Top of RECORD SET

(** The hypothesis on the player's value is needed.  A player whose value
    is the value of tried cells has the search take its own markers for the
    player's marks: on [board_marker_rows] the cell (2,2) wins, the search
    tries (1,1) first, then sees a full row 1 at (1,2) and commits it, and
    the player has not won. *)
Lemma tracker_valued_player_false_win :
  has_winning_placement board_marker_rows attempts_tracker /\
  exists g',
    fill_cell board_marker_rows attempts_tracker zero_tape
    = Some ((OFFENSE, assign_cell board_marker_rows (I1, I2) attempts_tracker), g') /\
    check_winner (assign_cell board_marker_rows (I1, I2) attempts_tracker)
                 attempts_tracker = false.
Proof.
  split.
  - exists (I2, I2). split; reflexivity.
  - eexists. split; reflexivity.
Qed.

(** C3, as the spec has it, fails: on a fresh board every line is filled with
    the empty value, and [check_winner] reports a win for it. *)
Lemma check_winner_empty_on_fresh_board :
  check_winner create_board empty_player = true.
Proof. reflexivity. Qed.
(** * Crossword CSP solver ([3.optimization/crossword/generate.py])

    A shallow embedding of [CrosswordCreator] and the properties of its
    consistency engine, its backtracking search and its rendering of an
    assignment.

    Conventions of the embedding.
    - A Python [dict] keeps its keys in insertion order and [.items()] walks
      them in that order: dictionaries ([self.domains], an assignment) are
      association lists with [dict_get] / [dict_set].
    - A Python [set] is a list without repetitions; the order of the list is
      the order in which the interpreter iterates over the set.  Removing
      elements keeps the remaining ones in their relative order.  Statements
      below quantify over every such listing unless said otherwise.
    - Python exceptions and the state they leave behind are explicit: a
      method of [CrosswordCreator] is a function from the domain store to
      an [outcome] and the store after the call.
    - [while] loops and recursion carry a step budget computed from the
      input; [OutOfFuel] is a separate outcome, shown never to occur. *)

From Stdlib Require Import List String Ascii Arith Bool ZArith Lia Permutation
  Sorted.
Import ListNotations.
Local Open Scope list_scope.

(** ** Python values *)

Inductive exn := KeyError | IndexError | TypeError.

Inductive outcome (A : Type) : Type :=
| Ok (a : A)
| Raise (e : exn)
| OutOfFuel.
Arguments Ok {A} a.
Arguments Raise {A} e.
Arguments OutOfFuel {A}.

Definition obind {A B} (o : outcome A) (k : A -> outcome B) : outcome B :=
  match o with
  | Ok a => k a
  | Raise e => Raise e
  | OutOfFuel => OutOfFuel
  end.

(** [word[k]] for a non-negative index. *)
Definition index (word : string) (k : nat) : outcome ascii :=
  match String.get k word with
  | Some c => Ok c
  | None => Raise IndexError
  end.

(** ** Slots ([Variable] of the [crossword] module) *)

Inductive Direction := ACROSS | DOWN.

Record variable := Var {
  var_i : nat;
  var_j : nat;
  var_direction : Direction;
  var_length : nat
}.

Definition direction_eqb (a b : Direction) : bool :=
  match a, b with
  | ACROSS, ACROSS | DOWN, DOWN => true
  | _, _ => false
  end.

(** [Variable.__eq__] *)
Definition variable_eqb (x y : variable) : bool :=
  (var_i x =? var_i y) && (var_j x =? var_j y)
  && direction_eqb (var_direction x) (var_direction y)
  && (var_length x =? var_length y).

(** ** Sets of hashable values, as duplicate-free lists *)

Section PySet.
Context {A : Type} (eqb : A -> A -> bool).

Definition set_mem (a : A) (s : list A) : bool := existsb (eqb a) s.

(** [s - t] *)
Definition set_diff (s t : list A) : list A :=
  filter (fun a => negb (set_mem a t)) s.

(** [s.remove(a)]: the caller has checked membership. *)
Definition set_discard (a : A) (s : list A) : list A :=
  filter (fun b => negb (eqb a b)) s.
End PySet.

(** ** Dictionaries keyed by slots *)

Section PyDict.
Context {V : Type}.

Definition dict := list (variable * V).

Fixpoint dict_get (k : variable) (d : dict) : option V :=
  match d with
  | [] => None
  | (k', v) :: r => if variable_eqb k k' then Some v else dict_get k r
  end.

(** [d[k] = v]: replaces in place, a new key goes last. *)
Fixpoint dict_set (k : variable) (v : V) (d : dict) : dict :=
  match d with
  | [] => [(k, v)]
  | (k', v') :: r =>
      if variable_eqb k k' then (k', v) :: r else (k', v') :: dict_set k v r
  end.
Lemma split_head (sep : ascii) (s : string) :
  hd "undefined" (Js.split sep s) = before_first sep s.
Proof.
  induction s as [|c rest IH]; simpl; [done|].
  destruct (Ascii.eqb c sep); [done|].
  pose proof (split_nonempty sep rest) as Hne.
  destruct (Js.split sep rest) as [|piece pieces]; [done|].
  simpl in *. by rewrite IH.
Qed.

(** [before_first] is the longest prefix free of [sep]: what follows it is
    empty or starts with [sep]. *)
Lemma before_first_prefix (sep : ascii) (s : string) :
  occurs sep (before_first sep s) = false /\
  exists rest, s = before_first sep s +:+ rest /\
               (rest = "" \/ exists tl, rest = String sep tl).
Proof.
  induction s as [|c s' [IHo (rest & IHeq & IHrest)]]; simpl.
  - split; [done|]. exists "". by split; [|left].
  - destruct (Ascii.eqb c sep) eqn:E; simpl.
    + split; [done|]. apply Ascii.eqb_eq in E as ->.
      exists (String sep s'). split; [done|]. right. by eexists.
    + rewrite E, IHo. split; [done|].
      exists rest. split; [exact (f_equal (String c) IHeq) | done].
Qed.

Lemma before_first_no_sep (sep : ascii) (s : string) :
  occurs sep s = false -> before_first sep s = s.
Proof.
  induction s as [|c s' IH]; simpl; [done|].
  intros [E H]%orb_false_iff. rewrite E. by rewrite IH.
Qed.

Bottom of RECORD SET
Top of RECORD SET

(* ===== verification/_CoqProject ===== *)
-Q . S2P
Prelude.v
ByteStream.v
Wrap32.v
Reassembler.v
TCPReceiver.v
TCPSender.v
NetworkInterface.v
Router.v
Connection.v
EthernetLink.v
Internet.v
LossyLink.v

Bottom of RECORD SET
Top of RECORD SET

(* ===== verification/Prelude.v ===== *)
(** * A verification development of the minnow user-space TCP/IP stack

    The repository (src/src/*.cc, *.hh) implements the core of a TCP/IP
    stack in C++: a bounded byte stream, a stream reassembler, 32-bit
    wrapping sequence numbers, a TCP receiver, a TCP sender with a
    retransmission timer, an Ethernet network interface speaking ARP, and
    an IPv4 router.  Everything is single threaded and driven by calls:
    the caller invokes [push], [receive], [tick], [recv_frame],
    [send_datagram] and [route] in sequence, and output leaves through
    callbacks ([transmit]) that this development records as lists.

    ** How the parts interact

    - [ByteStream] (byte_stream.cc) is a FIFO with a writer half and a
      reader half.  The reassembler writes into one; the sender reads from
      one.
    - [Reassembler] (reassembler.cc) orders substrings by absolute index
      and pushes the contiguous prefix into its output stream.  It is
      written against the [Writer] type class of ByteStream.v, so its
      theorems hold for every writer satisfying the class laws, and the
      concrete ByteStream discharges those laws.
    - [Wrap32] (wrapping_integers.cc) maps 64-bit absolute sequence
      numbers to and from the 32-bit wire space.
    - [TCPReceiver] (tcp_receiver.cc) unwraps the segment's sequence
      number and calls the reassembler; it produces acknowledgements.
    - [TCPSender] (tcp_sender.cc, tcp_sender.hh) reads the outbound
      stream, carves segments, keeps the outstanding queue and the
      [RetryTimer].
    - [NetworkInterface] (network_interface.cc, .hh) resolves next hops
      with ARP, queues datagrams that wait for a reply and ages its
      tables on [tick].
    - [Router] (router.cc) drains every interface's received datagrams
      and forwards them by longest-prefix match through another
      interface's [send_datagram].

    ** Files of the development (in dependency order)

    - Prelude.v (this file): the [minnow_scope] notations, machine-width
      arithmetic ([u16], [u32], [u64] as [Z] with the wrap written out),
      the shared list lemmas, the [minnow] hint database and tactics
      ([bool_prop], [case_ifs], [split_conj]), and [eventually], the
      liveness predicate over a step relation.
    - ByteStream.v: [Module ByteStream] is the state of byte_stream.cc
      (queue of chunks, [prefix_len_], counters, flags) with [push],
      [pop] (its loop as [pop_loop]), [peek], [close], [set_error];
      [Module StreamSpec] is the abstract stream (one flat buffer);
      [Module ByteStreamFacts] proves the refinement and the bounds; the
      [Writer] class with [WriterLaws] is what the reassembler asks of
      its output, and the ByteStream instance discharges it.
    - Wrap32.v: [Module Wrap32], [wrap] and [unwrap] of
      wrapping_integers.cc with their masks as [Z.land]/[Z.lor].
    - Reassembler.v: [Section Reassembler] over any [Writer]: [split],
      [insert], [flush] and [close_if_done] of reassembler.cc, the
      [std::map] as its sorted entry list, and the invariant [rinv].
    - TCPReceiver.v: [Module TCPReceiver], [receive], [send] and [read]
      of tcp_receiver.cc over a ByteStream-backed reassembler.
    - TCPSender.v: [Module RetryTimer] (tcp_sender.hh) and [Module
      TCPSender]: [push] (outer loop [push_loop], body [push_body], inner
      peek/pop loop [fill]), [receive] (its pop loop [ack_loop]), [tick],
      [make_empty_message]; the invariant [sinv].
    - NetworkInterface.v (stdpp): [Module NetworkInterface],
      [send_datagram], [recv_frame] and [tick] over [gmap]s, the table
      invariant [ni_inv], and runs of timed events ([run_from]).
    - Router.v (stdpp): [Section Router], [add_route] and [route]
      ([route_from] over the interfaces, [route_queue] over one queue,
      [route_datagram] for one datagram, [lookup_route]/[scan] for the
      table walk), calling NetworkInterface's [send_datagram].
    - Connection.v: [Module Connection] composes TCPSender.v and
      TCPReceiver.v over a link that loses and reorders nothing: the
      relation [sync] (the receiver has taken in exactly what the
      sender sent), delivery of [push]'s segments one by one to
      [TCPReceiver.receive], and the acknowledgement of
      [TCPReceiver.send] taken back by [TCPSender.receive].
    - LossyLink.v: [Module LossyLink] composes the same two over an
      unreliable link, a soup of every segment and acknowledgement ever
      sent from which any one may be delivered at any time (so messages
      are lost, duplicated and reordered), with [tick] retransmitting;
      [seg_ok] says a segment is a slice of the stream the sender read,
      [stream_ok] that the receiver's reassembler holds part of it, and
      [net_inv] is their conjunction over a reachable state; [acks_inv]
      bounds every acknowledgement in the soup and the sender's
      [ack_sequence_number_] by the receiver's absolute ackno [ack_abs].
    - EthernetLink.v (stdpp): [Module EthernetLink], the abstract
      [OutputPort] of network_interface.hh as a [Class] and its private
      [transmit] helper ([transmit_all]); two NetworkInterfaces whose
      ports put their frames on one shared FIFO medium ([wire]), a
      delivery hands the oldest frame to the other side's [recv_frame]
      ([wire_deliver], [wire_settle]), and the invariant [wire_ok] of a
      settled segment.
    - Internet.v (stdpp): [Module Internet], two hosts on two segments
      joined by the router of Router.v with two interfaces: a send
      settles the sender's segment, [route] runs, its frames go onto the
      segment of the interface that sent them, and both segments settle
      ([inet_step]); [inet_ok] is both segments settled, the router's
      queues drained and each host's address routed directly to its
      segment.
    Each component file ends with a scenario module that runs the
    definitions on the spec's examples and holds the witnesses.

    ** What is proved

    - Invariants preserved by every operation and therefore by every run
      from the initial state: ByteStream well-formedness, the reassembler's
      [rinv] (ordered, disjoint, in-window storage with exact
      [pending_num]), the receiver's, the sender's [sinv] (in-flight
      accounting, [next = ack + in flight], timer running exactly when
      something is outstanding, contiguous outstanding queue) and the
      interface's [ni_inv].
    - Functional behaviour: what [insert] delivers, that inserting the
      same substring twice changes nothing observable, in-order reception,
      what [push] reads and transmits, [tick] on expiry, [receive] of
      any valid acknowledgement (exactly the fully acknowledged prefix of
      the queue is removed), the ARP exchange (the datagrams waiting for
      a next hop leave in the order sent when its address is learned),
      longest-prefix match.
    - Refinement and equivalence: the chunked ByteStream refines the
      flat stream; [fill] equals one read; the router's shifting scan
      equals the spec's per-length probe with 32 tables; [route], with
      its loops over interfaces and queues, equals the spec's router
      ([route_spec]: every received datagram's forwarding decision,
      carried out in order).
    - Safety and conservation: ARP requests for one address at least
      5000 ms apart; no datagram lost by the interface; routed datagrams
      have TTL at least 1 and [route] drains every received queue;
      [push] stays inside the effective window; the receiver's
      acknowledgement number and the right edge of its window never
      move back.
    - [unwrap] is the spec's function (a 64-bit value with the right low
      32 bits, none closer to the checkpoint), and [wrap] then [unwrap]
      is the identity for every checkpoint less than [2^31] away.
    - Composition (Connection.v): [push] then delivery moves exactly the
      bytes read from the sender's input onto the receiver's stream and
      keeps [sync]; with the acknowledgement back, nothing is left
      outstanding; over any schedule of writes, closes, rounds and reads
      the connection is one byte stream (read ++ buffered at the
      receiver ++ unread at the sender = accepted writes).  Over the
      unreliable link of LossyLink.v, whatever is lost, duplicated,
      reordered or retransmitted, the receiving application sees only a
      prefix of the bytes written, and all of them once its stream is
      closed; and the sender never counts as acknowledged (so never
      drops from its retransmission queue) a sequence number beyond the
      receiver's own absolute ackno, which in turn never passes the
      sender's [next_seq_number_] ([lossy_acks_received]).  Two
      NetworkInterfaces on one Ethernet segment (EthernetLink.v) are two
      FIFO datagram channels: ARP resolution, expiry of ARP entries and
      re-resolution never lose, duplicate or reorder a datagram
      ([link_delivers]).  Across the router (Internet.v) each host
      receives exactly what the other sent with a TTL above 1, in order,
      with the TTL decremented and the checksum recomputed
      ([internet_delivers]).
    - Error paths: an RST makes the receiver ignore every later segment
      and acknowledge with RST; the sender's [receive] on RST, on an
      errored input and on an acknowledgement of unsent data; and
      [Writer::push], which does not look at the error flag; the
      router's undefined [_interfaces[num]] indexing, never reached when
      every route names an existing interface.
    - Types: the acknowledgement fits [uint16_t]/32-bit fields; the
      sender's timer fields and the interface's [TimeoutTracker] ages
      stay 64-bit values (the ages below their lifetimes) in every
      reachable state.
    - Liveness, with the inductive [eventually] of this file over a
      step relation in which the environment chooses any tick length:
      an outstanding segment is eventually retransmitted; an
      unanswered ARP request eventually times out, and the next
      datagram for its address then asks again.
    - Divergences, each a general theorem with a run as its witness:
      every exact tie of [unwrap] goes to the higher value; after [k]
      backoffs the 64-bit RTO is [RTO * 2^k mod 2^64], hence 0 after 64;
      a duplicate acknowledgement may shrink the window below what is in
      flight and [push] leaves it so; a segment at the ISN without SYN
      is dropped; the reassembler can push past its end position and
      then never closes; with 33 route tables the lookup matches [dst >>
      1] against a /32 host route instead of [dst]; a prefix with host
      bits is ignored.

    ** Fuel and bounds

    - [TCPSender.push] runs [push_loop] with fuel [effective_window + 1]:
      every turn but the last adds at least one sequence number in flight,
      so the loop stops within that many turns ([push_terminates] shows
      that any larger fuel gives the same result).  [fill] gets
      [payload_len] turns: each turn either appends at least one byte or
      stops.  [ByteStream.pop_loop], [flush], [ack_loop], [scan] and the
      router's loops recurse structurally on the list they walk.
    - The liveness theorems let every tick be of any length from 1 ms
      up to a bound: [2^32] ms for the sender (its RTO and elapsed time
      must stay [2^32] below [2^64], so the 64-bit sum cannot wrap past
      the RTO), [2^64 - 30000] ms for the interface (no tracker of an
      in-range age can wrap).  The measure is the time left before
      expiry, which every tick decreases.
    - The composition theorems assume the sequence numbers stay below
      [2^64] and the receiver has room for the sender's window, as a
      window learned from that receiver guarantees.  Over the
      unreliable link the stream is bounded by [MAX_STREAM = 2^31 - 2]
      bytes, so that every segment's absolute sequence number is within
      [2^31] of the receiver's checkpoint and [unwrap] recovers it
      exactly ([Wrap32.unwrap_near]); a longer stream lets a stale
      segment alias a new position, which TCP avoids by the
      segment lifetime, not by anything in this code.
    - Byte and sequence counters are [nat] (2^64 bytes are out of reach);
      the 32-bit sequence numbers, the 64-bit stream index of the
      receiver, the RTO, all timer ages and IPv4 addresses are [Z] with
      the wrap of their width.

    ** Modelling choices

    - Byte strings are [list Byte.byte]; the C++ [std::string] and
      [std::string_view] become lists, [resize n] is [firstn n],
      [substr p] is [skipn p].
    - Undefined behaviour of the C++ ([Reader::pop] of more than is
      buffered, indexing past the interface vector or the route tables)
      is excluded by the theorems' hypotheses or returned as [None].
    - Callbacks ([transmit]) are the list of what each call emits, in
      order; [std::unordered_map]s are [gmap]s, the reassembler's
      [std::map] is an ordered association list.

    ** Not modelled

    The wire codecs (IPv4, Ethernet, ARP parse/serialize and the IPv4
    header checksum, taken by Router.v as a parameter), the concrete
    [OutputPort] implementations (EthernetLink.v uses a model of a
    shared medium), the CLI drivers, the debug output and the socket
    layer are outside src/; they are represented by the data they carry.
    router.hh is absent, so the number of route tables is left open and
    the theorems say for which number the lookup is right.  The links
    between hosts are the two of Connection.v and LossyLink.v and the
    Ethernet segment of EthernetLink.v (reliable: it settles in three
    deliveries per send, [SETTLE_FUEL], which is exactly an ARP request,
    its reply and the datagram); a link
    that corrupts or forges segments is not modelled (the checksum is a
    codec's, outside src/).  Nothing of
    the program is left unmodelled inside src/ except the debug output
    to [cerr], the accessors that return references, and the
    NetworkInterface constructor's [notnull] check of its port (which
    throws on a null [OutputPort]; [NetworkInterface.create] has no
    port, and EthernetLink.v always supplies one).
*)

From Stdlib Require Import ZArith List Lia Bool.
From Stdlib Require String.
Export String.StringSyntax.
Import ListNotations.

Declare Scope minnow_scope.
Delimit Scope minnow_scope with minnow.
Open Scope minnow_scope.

Bottom of RECORD SET

| WHAT YOU SHOULD DO |
Your task is to transcribe, with no changes, only the lines of the listing above that lie between the line holding "- Router.v (stdpp): [Section" and the line holding "[route_datagram] for one", inclusive.

| RESPONSE TO THIS EXERCISE |
    - Router.v (stdpp): [Section Router], [add_route] and [route]
      ([route_from] over the interfaces, [route_queue] over one queue,
      [route_datagram] for one datagram, [lookup_route]/[scan] for the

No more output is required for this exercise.